THE poppy appeal has been a part of British culture for over a century, but recent events have overshadowed the charity, with many of its volunteers feeling intimidated and threatened.
To Many UK citizens, wearing a poppy is a mark of respect for those who gave their lives to ensure freedom for their country, with many other countries also taking part in the yearly Remembrance Day. There is even a purple poppy, worn as a reminder that even animals were victims of war too.
The poppy was adopted as a symbol of the many who were killed. It was inspired by the poem ‘In Flanders Fields’ by Canadian Lieutenant-Colonel John McCrae, who himself lost his life in 1918.

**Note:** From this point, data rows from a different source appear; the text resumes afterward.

(* ===== verification/Printf.v ===== *)
(** * Formatted output: user/printf.c and the conversions of kernel/printf.c

    The bytes that [vprintf] hands to [putc] and that the kernel's [printf] hands
    to [consputc], and [atoi] of user/ulib.c, which reads them back. The value of
    a conversion is [None] where the C code has no defined behaviour: an argument
    that is missing, or of the wrong kind. *)
From S2P Require Import Prelude.

(** The argument list: integers and pointers by value, strings by content. *)
Inductive arg := ANum (z : Z) | AStr (s : option (list Z)).

Definition digits : list Z := [48; 49; 50; 51; 52; 53; 54; 55; 56; 57; 65; 66; 67; 68; 69; 70].
Definition kdigits : list Z := [48; 49; 50; 51; 52; 53; 54; 55; 56; 57; 97; 98; 99; 100; 101; 102].
Definition digit (tab : list Z) (d : Z) : Z := default 0 (tab !! Z.to_nat d).

(** The [do] loop: the digits in the order they are stored in [buf]. [x] is a
    [uint], so that 32 rounds are enough for every base from 2 on. *)
Fixpoint print_digits (fuel : nat) (tab : list Z) (x base : Z) : list Z :=
  match fuel with
  | O => []
  | S fuel' =>
      digit tab (x mod base)
      :: if x / base =? 0 then [] else print_digits fuel' tab (x / base) base
  end.

(** [buf] when the digits and the sign are stored; it is printed backwards. *)
Definition printint_buf (tab : list Z) (xx base : Z) (sgn : bool) : list Z :=
  let neg := sgn && (xx <? 0) in
  let x := u32 (if neg then - xx else xx) in
  print_digits 32 tab x base ++ (if neg then [45] else []).
Definition printint (xx base : Z) (sgn : bool) : list Z := reverse (printint_buf digits (i32 xx) base sgn).

Fixpoint printptr_loop (n : nat) (tab : list Z) (x : Z) : list Z :=
  match n with
  | O => []
  | S n' => digit tab (Z.shiftr x 60) :: printptr_loop n' tab (u64 (Z.shiftl x 4))
  end.
Definition printptr (x : Z) : list Z := [48; 120] ++ printptr_loop 16 digits (u64 x).

Definition null_string : list Z := [40; 110; 117; 108; 108; 41].

(** One conversion: the bytes printed and the arguments left. *)
Definition conversion (c : Z) (ap : list arg) : option (list Z * list arg) :=
  if c =? 100 then match ap with ANum n :: ap' => Some (printint n 10 true, ap') | _ => None end
  else if c =? 108 then match ap with ANum n :: ap' => Some (printint n 10 false, ap') | _ => None end
  else if c =? 120 then match ap with ANum n :: ap' => Some (printint n 16 false, ap') | _ => None end
  else if c =? 112 then match ap with ANum n :: ap' => Some (printptr n, ap') | _ => None end
  else if c =? 115 then match ap with AStr s :: ap' => Some (default null_string s, ap') | _ => None end
  else if c =? 99 then match ap with ANum n :: ap' => Some ([u8 n], ap') | _ => None end
  else if c =? 37 then Some ([c], ap)
  else Some ([37; c], ap).

(** The loop of [vprintf]: [st] is its [state], zero or the percent sign. *)
Fixpoint vprintf (st : bool) (fmt : list Z) (ap : list arg) : option (list Z) :=
  match fmt with
  | [] => Some []
  | c :: fmt' =>
      if negb st
      then if c =? 37 then vprintf true fmt' ap else cons c <$> vprintf false fmt' ap
      else '(out, ap') ← conversion c ap; app out <$> vprintf false fmt' ap'
  end.
Definition sprintf (fmt : list Z) (ap : list arg) : option (list Z) := vprintf false fmt ap.

(** kernel/printf.c: its [printint] prints every base signed. *)
Definition kprintint (xx base : Z) (sgn : bool) : list Z := reverse (printint_buf kdigits (i32 xx) base sgn).
Definition kprintptr (x : Z) : list Z := [48; 120] ++ printptr_loop 16 kdigits (u64 x).
Definition kconversion (c : Z) (ap : list arg) : option (list Z * list arg) :=
  if c =? 100 then match ap with ANum n :: ap' => Some (kprintint n 10 true, ap') | _ => None end
  else if c =? 120 then match ap with ANum n :: ap' => Some (kprintint n 16 true, ap') | _ => None end
  else if c =? 112 then match ap with ANum n :: ap' => Some (kprintptr n, ap') | _ => None end
  else if c =? 115 then match ap with AStr s :: ap' => Some (default null_string s, ap') | _ => None end
  else if c =? 37 then Some ([37], ap)
  else Some ([37; c], ap).
Fixpoint kprintf (fmt : list Z) (ap : list arg) : option (list Z) :=
  match fmt with
  | [] => Some []
  | c :: fmt' =>
      if negb (c =? 37) then cons c <$> kprintf fmt' ap
      else match fmt' with
           | [] => Some []
           | c' :: fmt'' => '(out, ap') ← kconversion c' ap; app out <$> kprintf fmt'' ap'
           end
  end.

(** user/ulib.c: the string as the list of its bytes before the terminating zero. *)
Fixpoint atoi_loop (n : Z) (s : list Z) : Z :=
  match s with
  | [] => n
  | c :: s' => if (48 <=? c) && (c <=? 57) then atoi_loop (i32 (n * 10 + c - 48)) s' else n
  end.
Definition atoi (s : list Z) : Z := atoi_loop 0 s.

(** ** The digits *)

(** The value of digits stored least significant first. *)
Fixpoint value (tab : list Z) (base : Z) (ds : list Z) (x : Z) : Prop :=
  match ds with
  | [] => x = 0
  | d :: ds' => exists k, 0 <= k < base /\ digit tab k = d /\ value tab base ds' (x / base) /\ k = x mod base
  end.

Section digit_strings.
Context (tab : list Z) (base : Z).
Hypothesis Hbase : 2 <= base <= 16.

Lemma print_digits_value fuel x :
  0 <= x < base ^ Z.of_nat fuel -> (0 < fuel)%nat -> value tab base (print_digits fuel tab x base) x.
Proof using Hbase.
  revert x. induction fuel as [|fuel IH]; intros x Hx Hf; [lia|]. cbn [print_digits value].
  assert (0 <= x mod base < base) by (apply Z.mod_pos_bound; lia).
  exists (x mod base). split; [done|]. split; [done|]. split; [|done].
  destruct (Z.eqb_spec (x / base) 0); [done|].
  assert (0 <= x / base < base ^ Z.of_nat fuel).
  { split; [apply Z.div_pos; lia|]. apply Z.div_lt_upper_bound; [lia|].
    replace (Z.of_nat (S fuel)) with (Z.succ (Z.of_nat fuel)) in Hx by lia. rewrite Z.pow_succ_r in Hx; lia. }
  apply IH; [done|]. destruct fuel; [|lia]. cbn in *. lia.
Qed.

As well as the UK, the poppy movement is widely promoted throughout the Commonwealth: Australia, Barbados, Canada, New Zealand, Pakistan and South Africa. Other countries such as Albania, Ireland, Ukraine, and the US take part.
Despite its long and distinguished history, there has been a series of events that have highlighted a disturbing trend, with many of its volunteers facing intimidation with verbal and even physical attacks.
Reportedly, volunteering for a charity has a positive effect upon the individual, and reinforces mental and physical wellbeing. Despite this, charity volunteers are on the wane in Britain. Earlier this year a report from The Guardian evidenced a sharp decline in England ever since the pandemic struck.
According to figures from the National Council for Voluntary Organisations, those organising or lending a hand to run a charity had fallen by 52 per cent, while statistics for individuals campaigning for a charity told a similar story with a 49 per cent drop.
However, with Remembrance Day this Friday, recent reports could perhaps explain another reason why Poppy volunteers are becoming less visible on the UK’s streets.
UK railway stations in particular has noticed a dearth of poppy volunteers following a spate of hostile encounters, where even war memorials have been attacked by vandals.
Jim Henderson was one such victim, who according to GB News, was selling poppies in Edinburgh’s Waverley Station before being engulfed by a crowd of pro-Palestine demonstrators. The ex-serviceman claimed he was pushed over as well as being punched and kicked.
Such incidents have understandably had a knock-on effect and put many volunteers off. London’s Liverpool Street Station recently saw around 500 protesters, which has led fundraisers to withdraw from the location.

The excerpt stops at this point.